Dataset entries:
============================================================
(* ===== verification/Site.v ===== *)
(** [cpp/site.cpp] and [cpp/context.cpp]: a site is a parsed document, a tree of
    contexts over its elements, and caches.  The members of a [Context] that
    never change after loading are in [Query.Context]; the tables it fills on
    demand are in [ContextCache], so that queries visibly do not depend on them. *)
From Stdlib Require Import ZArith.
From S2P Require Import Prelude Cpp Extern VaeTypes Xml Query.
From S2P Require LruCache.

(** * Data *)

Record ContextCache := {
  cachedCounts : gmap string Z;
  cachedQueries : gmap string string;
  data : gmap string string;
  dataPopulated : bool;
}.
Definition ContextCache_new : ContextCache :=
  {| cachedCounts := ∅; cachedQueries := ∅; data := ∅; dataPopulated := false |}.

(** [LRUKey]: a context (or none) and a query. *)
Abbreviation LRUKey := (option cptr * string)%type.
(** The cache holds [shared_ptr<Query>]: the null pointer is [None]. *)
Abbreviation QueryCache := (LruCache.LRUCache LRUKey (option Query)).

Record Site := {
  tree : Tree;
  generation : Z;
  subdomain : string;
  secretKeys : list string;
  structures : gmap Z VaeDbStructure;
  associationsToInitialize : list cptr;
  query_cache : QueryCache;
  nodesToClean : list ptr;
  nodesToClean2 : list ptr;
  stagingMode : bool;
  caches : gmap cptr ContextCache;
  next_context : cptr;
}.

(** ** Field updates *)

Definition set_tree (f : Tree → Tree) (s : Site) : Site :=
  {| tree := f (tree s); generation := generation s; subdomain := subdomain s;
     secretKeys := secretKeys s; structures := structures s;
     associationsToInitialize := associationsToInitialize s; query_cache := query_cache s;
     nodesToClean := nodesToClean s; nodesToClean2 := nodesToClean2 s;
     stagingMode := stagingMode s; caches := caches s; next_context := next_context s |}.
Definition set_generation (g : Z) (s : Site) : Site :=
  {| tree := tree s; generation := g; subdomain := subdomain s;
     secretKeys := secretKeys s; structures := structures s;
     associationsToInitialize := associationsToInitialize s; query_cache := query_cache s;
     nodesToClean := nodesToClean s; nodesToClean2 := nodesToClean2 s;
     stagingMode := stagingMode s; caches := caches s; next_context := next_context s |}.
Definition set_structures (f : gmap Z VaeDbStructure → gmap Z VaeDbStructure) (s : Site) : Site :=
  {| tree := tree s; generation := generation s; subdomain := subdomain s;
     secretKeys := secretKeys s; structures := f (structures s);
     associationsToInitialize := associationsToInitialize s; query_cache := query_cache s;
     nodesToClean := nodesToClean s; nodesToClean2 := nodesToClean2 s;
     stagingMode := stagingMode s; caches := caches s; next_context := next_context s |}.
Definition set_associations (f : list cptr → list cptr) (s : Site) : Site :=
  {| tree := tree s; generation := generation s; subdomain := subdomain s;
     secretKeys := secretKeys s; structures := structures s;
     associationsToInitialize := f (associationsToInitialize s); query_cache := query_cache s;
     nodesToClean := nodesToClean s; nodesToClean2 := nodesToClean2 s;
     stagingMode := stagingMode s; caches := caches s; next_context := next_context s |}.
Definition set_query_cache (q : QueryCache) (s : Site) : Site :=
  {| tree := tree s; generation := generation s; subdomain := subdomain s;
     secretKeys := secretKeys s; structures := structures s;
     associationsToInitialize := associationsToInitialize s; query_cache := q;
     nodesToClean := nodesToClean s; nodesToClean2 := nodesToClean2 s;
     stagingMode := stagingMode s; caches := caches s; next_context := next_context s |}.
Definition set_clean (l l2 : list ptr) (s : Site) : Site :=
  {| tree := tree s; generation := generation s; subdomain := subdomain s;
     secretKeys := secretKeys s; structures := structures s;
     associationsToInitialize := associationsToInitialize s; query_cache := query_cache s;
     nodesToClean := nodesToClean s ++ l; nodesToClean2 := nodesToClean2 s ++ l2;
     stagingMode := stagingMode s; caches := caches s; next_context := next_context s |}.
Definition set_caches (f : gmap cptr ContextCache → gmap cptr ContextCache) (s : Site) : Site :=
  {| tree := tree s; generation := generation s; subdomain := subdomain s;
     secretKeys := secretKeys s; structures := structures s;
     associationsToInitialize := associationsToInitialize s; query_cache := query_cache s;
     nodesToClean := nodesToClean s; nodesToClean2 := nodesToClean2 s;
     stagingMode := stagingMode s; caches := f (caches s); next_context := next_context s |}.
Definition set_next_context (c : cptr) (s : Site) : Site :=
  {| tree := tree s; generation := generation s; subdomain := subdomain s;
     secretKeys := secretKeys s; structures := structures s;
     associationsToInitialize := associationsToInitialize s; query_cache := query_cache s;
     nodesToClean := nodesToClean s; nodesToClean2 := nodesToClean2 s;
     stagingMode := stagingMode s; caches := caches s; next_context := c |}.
============================================================
EXERCISE DIRECTIONS:
Beginning at the line above with "data : gmap string string;" and finishing at the line with "g; subdomain := subdomain s;", return each line exactly and return nothing else.

TASK OUTPUT:
  data : gmap string string;
  dataPopulated : bool;
}.
Definition ContextCache_new : ContextCache :=
  {| cachedCounts := ∅; cachedQueries := ∅; data := ∅; dataPopulated := false |}.

(** [LRUKey]: a context (or none) and a query. *)
Abbreviation LRUKey := (option cptr * string)%type.
(** The cache holds [shared_ptr<Query>]: the null pointer is [None]. *)
Abbreviation QueryCache := (LruCache.LRUCache LRUKey (option Query)).

Record Site := {
  tree : Tree;
  generation : Z;
  subdomain : string;
  secretKeys : list string;
  structures : gmap Z VaeDbStructure;
  associationsToInitialize : list cptr;
  query_cache : QueryCache;
  nodesToClean : list ptr;
  nodesToClean2 : list ptr;
  stagingMode : bool;
  caches : gmap cptr ContextCache;
  next_context : cptr;
}.

(** ** Field updates *)

Definition set_tree (f : Tree → Tree) (s : Site) : Site :=
  {| tree := f (tree s); generation := generation s; subdomain := subdomain s;
     secretKeys := secretKeys s; structures := structures s;
     associationsToInitialize := associationsToInitialize s; query_cache := query_cache s;
     nodesToClean := nodesToClean s; nodesToClean2 := nodesToClean2 s;
     stagingMode := stagingMode s; caches := caches s; next_context := next_context s |}.
Definition set_generation (g : Z) (s : Site) : Site :=
  {| tree := tree s; generation := g; subdomain := subdomain s;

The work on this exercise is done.